(** A valid new account with no clash is inserted with the next id, the
    bcrypt hash of its password and the status ["blocked"] or ["active"],
    and the answer is 200 with that id. *)
Theorem addadmin_success w n e num p st :
  faults w = [] -> admin_keys_ok (admins w) = true ->
  addadmin_validate (Some n) (Some e) (Some num) (Some p) = None ->
  select_conflicts n e num (admins w) = [] ->
  addadmin (Some n) (Some e) (Some num) (Some p) st w =
    (mk_response 200 (JAdminAdded "Admin added successfully" (next_admin_id (admins w))),
     set_admins (admins w ++ [AdminRow.mk (next_admin_id (admins w)) n e num (bcrypt_hash p)
                                          (statusValue st)]) w).
Proof. apply addadmin_run. Qed.

(** When a row shares the email, the number or the name, the answer
    is 400 naming the clashing fields, and nothing is written. *)
Theorem addadmin_duplicate w n e num p st :
  faults w = [] ->
  addadmin_validate (Some n) (Some e) (Some num) (Some p) = None ->
  select_conflicts n e num (admins w) <> [] ->
  addadmin (Some n) (Some e) (Some num) (Some p) st w =
    (mk_response 400 (JError (conflict_message (conflicts_of n e num (select_conflicts n e num (admins w))))),
     w) /\
  conflicts_of n e num (select_conflicts n e num (admins w)) <> [].
Proof.
  intros Hf Hv Hne.
  assert (conflicts_of n e num (select_conflicts n e num (admins w)) <> []) as Hc.
  { destruct (select_conflicts n e num (admins w)) as [|r rows] eqn:Hs; [done|].
    assert (r ∈ select_conflicts n e num (admins w)) as Hr by (rewrite Hs; left).
    apply list_elem_of_In, filter_In in Hr as [_ Hr].
    rewrite !orb_true_iff, !String.eqb_eq in Hr.
    intros Hnil. destruct Hr as [[He|Hn]|Hm].
    - assert ("Email" ∈ conflicts_of n e num (r :: rows)) as Hin.
      { unfold conflicts_of. apply conflicts_fold. right. left. by left. }
      rewrite Hnil in Hin. inversion Hin.
    - assert ("Number" ∈ conflicts_of n e num (r :: rows)) as Hin.
      { unfold conflicts_of. apply conflicts_fold. right. left. right; left. done. }
      rewrite Hnil in Hin. inversion Hin.
    - assert ("Name" ∈ conflicts_of n e num (r :: rows)) as Hin.
      { unfold conflicts_of. apply conflicts_fold. right. left. right; right. done. }
      rewrite Hnil in Hin. inversion Hin. }
  split; [|done]. unfold addadmin. rewrite Hv. simpl default.
  rewrite bind_query_nf by done. cbn.
  rewrite bool_decide_false by done. reflexivity.
Qed.
(** An account added by [addadmin] with an active status can log in
    at once with its email and password: login answers 200 with the new
    account's id, name and email. *)
Theorem addadmin_then_login ord w n e num p st ip ua now :
  faults w = [] -> admin_keys_ok (admins w) = true -> ids_issued w ->
  addadmin_validate (Some n) (Some e) (Some num) (Some p) = None ->
  select_conflicts n e num (admins w) = [] ->
  Forall (fun a => AdminRow.number a <> e) (admins w) ->
  statusValue st = "active"%string ->
  exists t, fst (login ord (Some e) (Some p) ip ua now
                   (snd (addadmin (Some n) (Some e) (Some num) (Some p) st w))) =
            mk_response 200 (JLogin t (next_admin_id (admins w)) n e).
Proof.
  intros Hf Hk Hiss Hv Hsel Hnum Hst.
  rewrite addadmin_run by done. cbn [snd].
  destruct (addadmin_validate_none _ _ _ _ Hv) as (_ & He & _ & Hp & _).
  pose proof (select_conflicts_nil _ _ _ _ Hsel) as Hall.
  set (row := AdminRow.mk (next_admin_id (admins w)) n e num (bcrypt_hash p) (statusValue st)).
  assert (select_admin_by_identifier e (admins w ++ [row]) = [row]) as Hid.
  { unfold select_admin_by_identifier. rewrite List.filter_app, filter_none.
    - simpl. by rewrite String.eqb_refl.
    - apply List.Forall_forall. intros a Ha.
      eapply List.Forall_forall in Hall, Hnum; [|done|done].
      destruct Hall as (Hae & _ & _).
      apply orb_false_iff. split; apply String.eqb_neq; done. }
  eexists. rewrite (login_run ord (set_admins (admins w ++ [row]) w) e p ip ua now row []);
    [reflexivity|done|done|done|done|done|done|apply bcrypt_compare_hash].
Qed.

#####

▶ TASK PROMPT: Give the data again, exactly as written.

▶ YOUR SOLUTION:
(** A valid new account with no clash is inserted with the next id, the
    bcrypt hash of its password and the status ["blocked"] or ["active"],
    and the answer is 200 with that id. *)
Theorem addadmin_success w n e num p st :
  faults w = [] -> admin_keys_ok (admins w) = true ->
  addadmin_validate (Some n) (Some e) (Some num) (Some p) = None ->
  select_conflicts n e num (admins w) = [] ->
  addadmin (Some n) (Some e) (Some num) (Some p) st w =
    (mk_response 200 (JAdminAdded "Admin added successfully" (next_admin_id (admins w))),
     set_admins (admins w ++ [AdminRow.mk (next_admin_id (admins w)) n e num (bcrypt_hash p)
                                          (statusValue st)]) w).
Proof. apply addadmin_run. Qed.

(** When a row shares the email, the number or the name, the answer
    is 400 naming the clashing fields, and nothing is written. *)
Theorem addadmin_duplicate w n e num p st :
  faults w = [] ->
  addadmin_validate (Some n) (Some e) (Some num) (Some p) = None ->
  select_conflicts n e num (admins w) <> [] ->
  addadmin (Some n) (Some e) (Some num) (Some p) st w =
    (mk_response 400 (JError (conflict_message (conflicts_of n e num (select_conflicts n e num (admins w))))),
     w) /\
  conflicts_of n e num (select_conflicts n e num (admins w)) <> [].
Proof.
  intros Hf Hv Hne.
  assert (conflicts_of n e num (select_conflicts n e num (admins w)) <> []) as Hc.
  { destruct (select_conflicts n e num (admins w)) as [|r rows] eqn:Hs; [done|].
    assert (r ∈ select_conflicts n e num (admins w)) as Hr by (rewrite Hs; left).
    apply list_elem_of_In, filter_In in Hr as [_ Hr].
    rewrite !orb_true_iff, !String.eqb_eq in Hr.
    intros Hnil. destruct Hr as [[He|Hn]|Hm].
    - assert ("Email" ∈ conflicts_of n e num (r :: rows)) as Hin.
      { unfold conflicts_of. apply conflicts_fold. right. left. by left. }
      rewrite Hnil in Hin. inversion Hin.
    - assert ("Number" ∈ conflicts_of n e num (r :: rows)) as Hin.
      { unfold conflicts_of. apply conflicts_fold. right. left. right; left. done. }
      rewrite Hnil in Hin. inversion Hin.
    - assert ("Name" ∈ conflicts_of n e num (r :: rows)) as Hin.
      { unfold conflicts_of. apply conflicts_fold. right. left. right; right. done. }
      rewrite Hnil in Hin. inversion Hin. }
  split; [|done]. unfold addadmin. rewrite Hv. simpl default.
  rewrite bind_query_nf by done. cbn.
  rewrite bool_decide_false by done. reflexivity.
Qed.
(** An account added by [addadmin] with an active status can log in
    at once with its email and password: login answers 200 with the new
    account's id, name and email. *)
Theorem addadmin_then_login ord w n e num p st ip ua now :
  faults w = [] -> admin_keys_ok (admins w) = true -> ids_issued w ->
  addadmin_validate (Some n) (Some e) (Some num) (Some p) = None ->
  select_conflicts n e num (admins w) = [] ->
  Forall (fun a => AdminRow.number a <> e) (admins w) ->
  statusValue st = "active"%string ->
  exists t, fst (login ord (Some e) (Some p) ip ua now
                   (snd (addadmin (Some n) (Some e) (Some num) (Some p) st w))) =
            mk_response 200 (JLogin t (next_admin_id (admins w)) n e).
Proof.
  intros Hf Hk Hiss Hv Hsel Hnum Hst.
  rewrite addadmin_run by done. cbn [snd].
  destruct (addadmin_validate_none _ _ _ _ Hv) as (_ & He & _ & Hp & _).
  pose proof (select_conflicts_nil _ _ _ _ Hsel) as Hall.
  set (row := AdminRow.mk (next_admin_id (admins w)) n e num (bcrypt_hash p) (statusValue st)).
  assert (select_admin_by_identifier e (admins w ++ [row]) = [row]) as Hid.
  { unfold select_admin_by_identifier. rewrite List.filter_app, filter_none.
    - simpl. by rewrite String.eqb_refl.
    - apply List.Forall_forall. intros a Ha.
      eapply List.Forall_forall in Hall, Hnum; [|done|done].
      destruct Hall as (Hae & _ & _).
      apply orb_false_iff. split; apply String.eqb_neq; done. }
  eexists. rewrite (login_run ord (set_admins (admins w ++ [row]) w) e p ip ua now row []);
    [reflexivity|done|done|done|done|done|done|apply bcrypt_compare_hash].
Qed.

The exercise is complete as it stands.